Cognitive restructuring: The cognitive work focuses on distorted expectations of negative social outcomes and hypercritical self-evaluations in social situations. Patients are taught to identify their negative thoughts (e.g. "It would be awful to make a mistake and say the wrong thing;" "I am a loser"), to find ways to concretely test and disconfirm them, with the goal of replacing these thoughts with more accurate self-statements.
Exposure work: The basic principle
of graded exposure to increasingly challenging situations,
with sufficient duration to allow desensitization to occur,
is the same as in all exposure based treatments. The keys
to treatment are development of appropriately graded exposure
exercises to the patient's personally relevant social cues
and compliance with exposure exercises of adequate frequency
and duration. Group treatment is particularly useful as
it provides a ready context for developing and practicing
exposure exercises. Observing and correcting a fellow patient's
obviously distorted self-assessments of performance is a
powerful way to convince a patient that his or her self-assessments
may also be distorted.
Exposure work: This provides the simplest application of the basic principle. Graded exposure inevitably leads to desensitization. The key is developing an appropriate set of graded exposure exercises and obtaining the patients compliance with them. The treatment is very straight forward with easily manipulated phobic objects (e.g., dogs, snakes, spiders, heights, driving) and somewhat more challenging, but still quite feasible, with less easily controlled phobic cues (e.g., airplanes, storms).
Techniques for the treatment of GAD are less well developed and less well studied.

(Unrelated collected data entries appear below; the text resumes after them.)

Lemma set_slice_app {A E} (pre old post v : list A) a b :
  a = zlen pre -> b = a + zlen old -> zlen v = zlen old ->
  set_slice (E:=E) (pre ++ old ++ post) a b v = Ok (pre ++ v ++ post).
Proof.
  intros -> -> Hv. unfold set_slice. pose proof (zlen_nonneg pre). pose proof (zlen_nonneg old). pose proof (zlen_nonneg post).
  rewrite !zlen_app, !(proj2 (Z.leb_le _ _)), (proj2 (Z.eqb_eq _ _)) by lia. cbn [andb]. f_equal. unfold zlen.
  rewrite Nat2Z.id, take_app_length. do 2 f_equal.
  replace (Z.to_nat _) with (length pre + length old)%nat by lia. rewrite app_assoc. by rewrite <- length_app, drop_app_length.
Qed.

Lemma face_byte_ok buttons :
  exists hat, Ds4ReportState.face_byte buttons = Ok hat /\ is_u8 hat
    /\ hat mod 2 ^ 4 = hat_of (pressed buttons DS4_BUTTON_DPAD_UP) (pressed buttons DS4_BUTTON_DPAD_DOWN)
         (pressed buttons DS4_BUTTON_DPAD_LEFT) (pressed buttons DS4_BUTTON_DPAD_RIGHT)
    /\ bits hat [4; 5; 6; 7] = pressed buttons <$> [DS4_BUTTON_SQUARE; DS4_BUTTON_CROSS; DS4_BUTTON_CIRCLE; DS4_BUTTON_TRIANGLE].
Proof.
  unfold Ds4ReportState.face_byte, hat_byte. cbn [fmap list_fmap].
  destruct (pressed buttons DS4_BUTTON_DPAD_UP), (pressed buttons DS4_BUTTON_DPAD_DOWN),
    (pressed buttons DS4_BUTTON_DPAD_LEFT), (pressed buttons DS4_BUTTON_DPAD_RIGHT),
    (pressed buttons DS4_BUTTON_SQUARE), (pressed buttons DS4_BUTTON_CROSS),
    (pressed buttons DS4_BUTTON_CIRCLE), (pressed buttons DS4_BUTTON_TRIANGLE);
    (eexists; split; [vm_compute; reflexivity|]; by vm_compute).
Qed.

Lemma shoulder_byte_ok s :
  is_u8 (Ds4ReportState.shoulder_byte s) /\ bits (Ds4ReportState.shoulder_byte s) [0; 1; 2; 3; 4; 5; 6; 7]
    = dv_shoulder (expected_view Ds4ReportState.default s).
Proof.
  unfold Ds4ReportState.shoulder_byte. cbn [dv_shoulder expected_view].
  destruct (pressed _ DS4_BUTTON_L1), (pressed _ DS4_BUTTON_R1), (negb (SonySnapshot.left_trigger s =? 0)),
    (negb (SonySnapshot.right_trigger s =? 0)), (pressed _ DS4_BUTTON_SHARE), (pressed _ DS4_BUTTON_OPTIONS),
    (pressed _ DS4_BUTTON_L3), (pressed _ DS4_BUTTON_R3); by vm_compute.
Qed.

Lemma length_encode_contact id c : length (encode_contact id c) = 4%nat.
Proof. done. Qed.

(** The bytes of a report, laid out. *)
Definition laid_out (self : Ds4ReportState.t) (s : SonySnapshot.t) (face : Z) : list u8 :=
  let counter := to_le_bytes 8 (Z.shiftr (as_u64 (SonySnapshot.observed_at_us s * 3)) 4) in
  (z2b <$> [DS4_REPORT_ID; centered_axis (SonySnapshot.left_stick_x s); centered_axis (SonySnapshot.left_stick_y s);
     centered_axis (SonySnapshot.right_stick_x s); centered_axis (SonySnapshot.right_stick_y s); face;
     Ds4ReportState.shoulder_byte s; bit_if (SonySnapshot.touchpad_click s) 0x02; SonySnapshot.left_trigger s;
     SonySnapshot.right_trigger s])
  ++ take 2 counter ++ replicate 18 Byte.x00 ++ [z2b DS4_STATUS_BYTE; Byte.x00; Byte.x00; z2b DS4_TOUCH_SAMPLE_COUNT;
    z2b (Ds4ReportState.touch_timestamp_byte self)]
  ++ encode_contact (Ds4ReportState.tracking_ids self).1 (Ds4ReportState.contacts self).1
  ++ encode_contact (Ds4ReportState.tracking_ids self).2 (Ds4ReportState.contacts self).2 ++ replicate 21 Byte.x00.

Lemma report_laid_out self s :
  exists face, Ds4ReportState.face_byte (SonySnapshot.buttons s) = Ok face /\ Ds4ReportState.report self s = Ok (laid_out self s face).
Proof.
  destruct (face_byte_ok (SonySnapshot.buttons s)) as (face & Hface & _). exists face. split; [done|].
  unfold Ds4ReportState.report. rewrite Hface. obind. unfold laid_out.
  generalize (Z.shiftr (as_u64 (SonySnapshot.observed_at_us s * 3)) 4). intros counter.
  generalize (encode_contact (Ds4ReportState.tracking_ids self).1 (Ds4ReportState.contacts self).1)
    (length_encode_contact (Ds4ReportState.tracking_ids self).1 (Ds4ReportState.contacts self).1).
  generalize (encode_contact (Ds4ReportState.tracking_ids self).2 (Ds4ReportState.contacts self).2)
    (length_encode_contact (Ds4ReportState.tracking_ids self).2 (Ds4ReportState.contacts self).2).
  intros [|? [|? [|? [|? [|? ?]]]]] H2 [|? [|? [|? [|? [|? ?]]]]] H1; done.
Qed.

Because GAD is primarily a "worry" disease, its manifestations are largely cognitive and emotional rather than behavioral. Avoidance is not usually a dominant aspect of the presentation. The worries themselves tend to be very diffuse. This makes it difficult to design specific interventions based on the exposure principle. The work is therefore primarily cognitive. We perceive it as more difficult and its effectiveness is less well established. We tend therefore to rely more exclusively on medication for this disorder.
Cognitive work: Focuses on helping patients understand their physiological reactivity as an understandable response to traumatic exposure and not evidence they are "going crazy." Also helps them reconstruct their shattered worlds, so they can engage in more realistic assessment of risks, their own competence, and the trustworthiness of other people.
Exposure work: Patients are often highly sensitized to specific cues linked to the traumatic experience. These require systematic exposure and desensitization. All avoidance needs to be addressed, whether it is of places, people, situations, or memories. Because of patients' sensitivities and reactivity, this work requires therapists who are particularly skilled, experienced, and interested in this type of work.